Contrary to what Trump said, there’s no record of any Islamic State spokesmen saying they want Clinton to win. The GOP nominee claimed that the terrorists prefer Clinton’s policies to his, but there’s no evidence of that either.

Trump’s argument is that Clinton, as secretary of State under President Obama, shares responsibility for allowing Islamic State to rise. “We’ve been very gentle” to Islamic State, he claimed on Monday, seemingly ignoring the almost 12,000 airstrikes U.S. forces have carried out against the group since 2014.

“We’re going to have to do something extremely tough over there,” he told Fox News.
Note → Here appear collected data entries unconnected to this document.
(** *** [addAccount] *)

Lemma addAccount_refused (w w1 : W) (accountRequest tokenData : value)
      (caller account : value) :
  prop tokenData "createdBy" = Ok caller ->
  h _ (AccountGet caller) w = (w1, Ok account) ->
  account = VNull \/ hasPermission account "register_account" = false ->
  exec h (addAccount accountRequest tokenData) w
  = ([Called (AccountGet caller)], w1, Err PermissionError).
Proof.
  intros Hcaller Hget Hno. unfold addAccount. rewrite Hcaller.
  cbn [lift bind]. rewrite exec_bind.
  rewrite (exec_ensureHasPermission h _ _ _ _ _ Hget).
  destruct Hno as [-> | Hno]; [reflexivity |].
  rewrite Hno. now destruct (is_null account).
Qed.

Lemma addAccount_stored (w w' : W) (accountRequest tokenData stored : value)
      (tr : list anycall) :
  exec h (addAccount accountRequest tokenData) w = (tr, w', Ok stored) ->
  exists caller account w1,
    prop tokenData "createdBy" = Ok caller
    /\ h _ (AccountGet caller) w = (w1, Ok account)
    /\ account <> VNull
    /\ hasPermission account "register_account" = true
    /\ validateAddAccountRequest accountRequest = Ok tt
    /\ stored = VObj [("address", field accountRequest "address");
                      ("permissions", field accountRequest "permissions");
                      ("registeredBy", caller);
                      ("accessLevel", field accountRequest "accessLevel")]
    /\ h _ (AccountStore stored) w1 = (w', Ok tt)
    /\ tr = [Called (AccountGet caller); Called (AccountStore stored)].
Proof.
  unfold addAccount. intros H.
  destruct (prop tokenData "createdBy") as [caller | e] eqn:Hcaller;
    [| discriminate H].
  cbn [lift bind] in H. rewrite exec_bind in H.
  destruct (h _ (AccountGet caller) w) as [w1 [account | e]] eqn:Hget.
  2:{ unfold ensureHasPermission in H. simpl in H. rewrite Hget in H.
      discriminate H. }
  rewrite (exec_ensureHasPermission h _ _ _ _ _ Hget) in H.
  destruct (is_null account) eqn:Hnull; [discriminate H |].
  destruct (hasPermission account "register_account") eqn:Hperm;
    [| discriminate H].
  destruct (validateAddAccountRequest accountRequest) as [[] | e] eqn:Hvalid;
    [| discriminate H].
  destruct (prop accountRequest "address") as [address | e] eqn:Haddress;
    [| discriminate H].
  assert (forall k, prop accountRequest k = Ok (field accountRequest k)) as Hk
    by (intros k; destruct accountRequest; try discriminate Haddress;
        reflexivity).
  rewrite Hk in Haddress. injection Haddress as <-.
  rewrite !Hk in H. cbn [lift bind exec app await] in H.
  match type of H with
  | context [h unit (AccountStore ?a) w1] =>
      destruct (h unit (AccountStore a) w1) as [w2 [[] | e]] eqn:Hstore
  end; [| discriminate H].
  injection H as <- <- <-.
  exists caller, account, w1.
  repeat split; try assumption; try reflexivity.
  now apply is_null_false.
Qed.
(** * Classifiers of the chemistry notebooks

    A shallow embedding of the helper functions defined in the notebooks
    (bond polarity from electronegativity differences, VSEPR geometry from
    steric number and lone pairs, the hybridisation exercise, and the
    conformer RMSD matrix), together with the properties they satisfy.

    Python values are modelled as follows: [int] as [Z], [float] as the
    binary64 primitive floats, [str] as [string] (the bytes of the UTF-8
    encoding), [dict] as [gmap], a numpy 2-D array as a list of rows.
    Exceptions and the module-level dictionaries are threaded through a
    small state-and-exception monad. *)

From Stdlib Require Import ZArith Floats Lia.
From stdpp Require Import gmap strings list.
“Like what?” a Fox anchor asked.

“Like knock the hell out of them,” Trump said. That’s about as specific as he gets.

Trump has offered two more proposals: He wants to increase ethnic and religious “profiling” to identify possible terrorist sympathizers in the United States. (He claims profiling isn’t used now, but he’s wrong about that; federal policy explicitly allows it in terrorism cases.) And he wants to impose “extreme vetting” on foreigners entering the United States. (Clinton has called for “tough vetting.”)

Here’s the political surprise in this brawl: Clinton could come out ahead.

It’s not at all clear that terrorist attacks, and the fears they sharpen, automatically produce votes for Trump. That’s not what happened after the attack on an Orlando nightclub in June, where 49 died. After that incident, the polls moved only a little — and in some surveys, Clinton’s standing improved.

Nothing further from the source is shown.